*** Opening PROVIDED MATERIAL ***

Lemma MAXALIGN_aligned x : x mod 8 = 0 -> MAXALIGN x = x.
Proof. intros. pose proof (MAXALIGN_spec x). zlia. Qed.

(** ** Header checks *)

Lemma wf_not_corrupted p : page_wf p -> page_pointers_corrupted_aligned p = false.
Proof.
  intros []. unfold page_pointers_corrupted_aligned, page_pointers_corrupted.
  rewrite MAXALIGN_aligned, Z.eqb_refl by done. rewrite !Z.gtb_ltb, !(proj2 (Z.ltb_ge _ _)) by lia. done.
Qed.

Lemma wf_not_corrupted' p : page_wf p -> page_pointers_corrupted p = false.
Proof. intros H%wf_not_corrupted. unfold page_pointers_corrupted_aligned in H. by apply orb_false_iff in H as [? _]. Qed.

Lemma wf_line_pointer p i :
  page_wf p -> 1 <= i <= PageGetMaxOffsetNumber p -> lp_len (linp p i) <> 0 ->
  line_pointer_corrupted (pd_upper p) (pd_special p) (lp_off (linp p i)) (lp_len (linp p i)) = false.
Proof.
  intros Hwf Hi Hne. destruct (lay_in _ _ _ _ (wf_layout p Hwf) i Hi Hne) as (? & ? & ?).
  unfold line_pointer_corrupted. rewrite MAXALIGN_aligned, Z.eqb_refl by done.
  rewrite Z.gtb_ltb, !(proj2 (Z.ltb_ge _ _)) by lia. done.
Qed.

Lemma wf_get_linp p i : page_wf p -> 1 <= i <= PageGetMaxOffsetNumber p -> PageGetItemId p i = Ok (linp p i).
Proof.
  intros Hwf Hi. apply PageGetItemId_page; [apply Hwf|lia|]. pose proof (wf_linp_addr p i Hwf ltac:(lia)).
  destruct Hwf. lia.
Qed.

(** ** Updates

    What an update that leaves the header, the flags and the special space
    alone has to establish. *)
Record keeps_header (p p' : Page) : Prop := mkKeeps {
  kh_page : is_page p';
  kh_start : bytes_at p' 0 10 = bytes_at p 0 10;
  kh_flags : pd_flags p' = pd_flags p;
  kh_special : pd_special p' = pd_special p;
  kh_end : bytes_at p' 18 6 = bytes_at p 18 6;
  kh_data : bytes_at p' (pd_special p) (BLCKSZ - pd_special p) = bytes_at p (pd_special p) (BLCKSZ - pd_special p)
}.

Lemma page_keeps_refl p : is_page p -> keeps_header p p.
Proof. by constructor. Qed.

Lemma page_keeps_trans p p' p'' : keeps_header p p' -> keeps_header p' p'' -> keeps_header p p''.
Proof.
  intros [? H1 H2 H3 H4 H5] [? H1' H2' H3' H4' H5']. rewrite H3 in H5'. constructor; congruence.
Qed.

(** Changes between [pd_lower]'s field and the special space. *)
Lemma keeps_frame p p' lo hi :
  is_page p -> is_page p' -> frame p p' lo hi -> SizeOfPageHeaderData <= lo -> hi <= pd_special p -> keeps_header p p'.
Proof.
  intros Hp Hp' F Hlo Hhi. unfold SizeOfPageHeaderData in Hlo.
  constructor; [done|..]; try (apply F; lia); try (eapply frame_get16; [exact F|lia|lia]).
  apply F; [|lia]. apply (get16_range p 16); [done|lia|unfold BLCKSZ; lia].
Qed.

Lemma keeps_set p p' o x :
  keeps_header p p' -> SizeOfPageHeaderData <= pd_special p -> o = 12 \/ o = 14 -> keeps_header p (put16 p' o x).
Proof.
  intros K Hs Ho. eapply page_keeps_trans; [exact K|]. rewrite <- (kh_special _ _ K) in Hs. unfold SizeOfPageHeaderData in Hs.
  destruct (put16_page p' o x) as (Hp' & F & _); [apply K|lia|unfold BLCKSZ; lia|].
  constructor; [done|..]; try (apply F; lia); (eapply frame_get16; [exact F|lia|lia]).
Qed.

Lemma keeps_set_lower p p' x : keeps_header p p' -> SizeOfPageHeaderData <= pd_special p -> keeps_header p (set_pd_lower p' x).
Proof. intros. apply keeps_set; auto. Qed.

Lemma keeps_set_upper p p' x : keeps_header p p' -> SizeOfPageHeaderData <= pd_special p -> keeps_header p (set_pd_upper p' x).
Proof. intros. apply keeps_set; auto. Qed.

Lemma version_bytes p : pd_pagesize_version p = le_value (bytes_at (bytes_at p 18 6) 0 2).
Proof. unfold pd_pagesize_version, get16. by rewrite bytes_at_bytes_at by lia. Qed.

Definition ps_update (s : PageState) (items : list ItemView) (free : Z) : PageState :=
  mkState (ps_lsn_checksum s) (ps_flags s) (ps_version_prune s) items free (ps_special s).

(** Assembling the invariant and the contents of the page after an update. *)
Lemma page_wf_update p p' :
  page_wf p -> keeps_header p p' ->
  SizeOfPageHeaderData <= pd_lower p' <= pd_upper p' -> pd_upper p' <= pd_special p ->
  pd_lower p' mod 4 = 0 -> pd_upper p' mod 8 = 0 ->
  layout (pd_upper p') (pd_special p) (PageGetMaxOffsetNumber p') (linp p') -> page_wf p'.
Proof.
  intros [] [? ? Hf Hs He ?] ? ? ? ? L. rewrite version_bytes in wf_version0.
  constructor; rewrite ?Hs, ?Hf, ?version_bytes, ?He; done || lia.
Qed.

Lemma page_state_update p p' items free :
  keeps_header p p' -> page_items p' = items -> pd_upper p' - pd_lower p' = free ->
  page_state p' = ps_update (page_state p) items free.
Proof. intros [? H1 H2 H3 H4 H5] H6 H7. unfold page_state, ps_update; cbn. by rewrite H1, H2, H3, H4, H5, H6, H7. Qed.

*** Closing PROVIDED MATERIAL ***

■ WORK INSTRUCTIONS: The whole listing above, line by line, is to be retyped exactly.

■ RESULT OF THE EXERCISE:
Lemma MAXALIGN_aligned x : x mod 8 = 0 -> MAXALIGN x = x.
Proof. intros. pose proof (MAXALIGN_spec x). zlia. Qed.

(** ** Header checks *)

Lemma wf_not_corrupted p : page_wf p -> page_pointers_corrupted_aligned p = false.
Proof.
  intros []. unfold page_pointers_corrupted_aligned, page_pointers_corrupted.
  rewrite MAXALIGN_aligned, Z.eqb_refl by done. rewrite !Z.gtb_ltb, !(proj2 (Z.ltb_ge _ _)) by lia. done.
Qed.

Lemma wf_not_corrupted' p : page_wf p -> page_pointers_corrupted p = false.
Proof. intros H%wf_not_corrupted. unfold page_pointers_corrupted_aligned in H. by apply orb_false_iff in H as [? _]. Qed.

Lemma wf_line_pointer p i :
  page_wf p -> 1 <= i <= PageGetMaxOffsetNumber p -> lp_len (linp p i) <> 0 ->
  line_pointer_corrupted (pd_upper p) (pd_special p) (lp_off (linp p i)) (lp_len (linp p i)) = false.
Proof.
  intros Hwf Hi Hne. destruct (lay_in _ _ _ _ (wf_layout p Hwf) i Hi Hne) as (? & ? & ?).
  unfold line_pointer_corrupted. rewrite MAXALIGN_aligned, Z.eqb_refl by done.
  rewrite Z.gtb_ltb, !(proj2 (Z.ltb_ge _ _)) by lia. done.
Qed.

Lemma wf_get_linp p i : page_wf p -> 1 <= i <= PageGetMaxOffsetNumber p -> PageGetItemId p i = Ok (linp p i).
Proof.
  intros Hwf Hi. apply PageGetItemId_page; [apply Hwf|lia|]. pose proof (wf_linp_addr p i Hwf ltac:(lia)).
  destruct Hwf. lia.
Qed.

(** ** Updates

    What an update that leaves the header, the flags and the special space
    alone has to establish. *)
Record keeps_header (p p' : Page) : Prop := mkKeeps {
  kh_page : is_page p';
  kh_start : bytes_at p' 0 10 = bytes_at p 0 10;
  kh_flags : pd_flags p' = pd_flags p;
  kh_special : pd_special p' = pd_special p;
  kh_end : bytes_at p' 18 6 = bytes_at p 18 6;
  kh_data : bytes_at p' (pd_special p) (BLCKSZ - pd_special p) = bytes_at p (pd_special p) (BLCKSZ - pd_special p)
}.

Lemma page_keeps_refl p : is_page p -> keeps_header p p.
Proof. by constructor. Qed.

Lemma page_keeps_trans p p' p'' : keeps_header p p' -> keeps_header p' p'' -> keeps_header p p''.
Proof.
  intros [? H1 H2 H3 H4 H5] [? H1' H2' H3' H4' H5']. rewrite H3 in H5'. constructor; congruence.
Qed.

(** Changes between [pd_lower]'s field and the special space. *)
Lemma keeps_frame p p' lo hi :
  is_page p -> is_page p' -> frame p p' lo hi -> SizeOfPageHeaderData <= lo -> hi <= pd_special p -> keeps_header p p'.
Proof.
  intros Hp Hp' F Hlo Hhi. unfold SizeOfPageHeaderData in Hlo.
  constructor; [done|..]; try (apply F; lia); try (eapply frame_get16; [exact F|lia|lia]).
  apply F; [|lia]. apply (get16_range p 16); [done|lia|unfold BLCKSZ; lia].
Qed.

Lemma keeps_set p p' o x :
  keeps_header p p' -> SizeOfPageHeaderData <= pd_special p -> o = 12 \/ o = 14 -> keeps_header p (put16 p' o x).
Proof.
  intros K Hs Ho. eapply page_keeps_trans; [exact K|]. rewrite <- (kh_special _ _ K) in Hs. unfold SizeOfPageHeaderData in Hs.
  destruct (put16_page p' o x) as (Hp' & F & _); [apply K|lia|unfold BLCKSZ; lia|].
  constructor; [done|..]; try (apply F; lia); (eapply frame_get16; [exact F|lia|lia]).
Qed.

Lemma keeps_set_lower p p' x : keeps_header p p' -> SizeOfPageHeaderData <= pd_special p -> keeps_header p (set_pd_lower p' x).
Proof. intros. apply keeps_set; auto. Qed.

Lemma keeps_set_upper p p' x : keeps_header p p' -> SizeOfPageHeaderData <= pd_special p -> keeps_header p (set_pd_upper p' x).
Proof. intros. apply keeps_set; auto. Qed.

Lemma version_bytes p : pd_pagesize_version p = le_value (bytes_at (bytes_at p 18 6) 0 2).
Proof. unfold pd_pagesize_version, get16. by rewrite bytes_at_bytes_at by lia. Qed.

Definition ps_update (s : PageState) (items : list ItemView) (free : Z) : PageState :=
  mkState (ps_lsn_checksum s) (ps_flags s) (ps_version_prune s) items free (ps_special s).

(** Assembling the invariant and the contents of the page after an update. *)
Lemma page_wf_update p p' :
  page_wf p -> keeps_header p p' ->
  SizeOfPageHeaderData <= pd_lower p' <= pd_upper p' -> pd_upper p' <= pd_special p ->
  pd_lower p' mod 4 = 0 -> pd_upper p' mod 8 = 0 ->
  layout (pd_upper p') (pd_special p) (PageGetMaxOffsetNumber p') (linp p') -> page_wf p'.
Proof.
  intros [] [? ? Hf Hs He ?] ? ? ? ? L. rewrite version_bytes in wf_version0.
  constructor; rewrite ?Hs, ?Hf, ?version_bytes, ?He; done || lia.
Qed.

Lemma page_state_update p p' items free :
  keeps_header p p' -> page_items p' = items -> pd_upper p' - pd_lower p' = free ->
  page_state p' = ps_update (page_state p) items free.
Proof. intros [? H1 H2 H3 H4 H5] H6 H7. unfold page_state, ps_update; cbn. by rewrite H1, H2, H3, H4, H5, H6, H7. Qed.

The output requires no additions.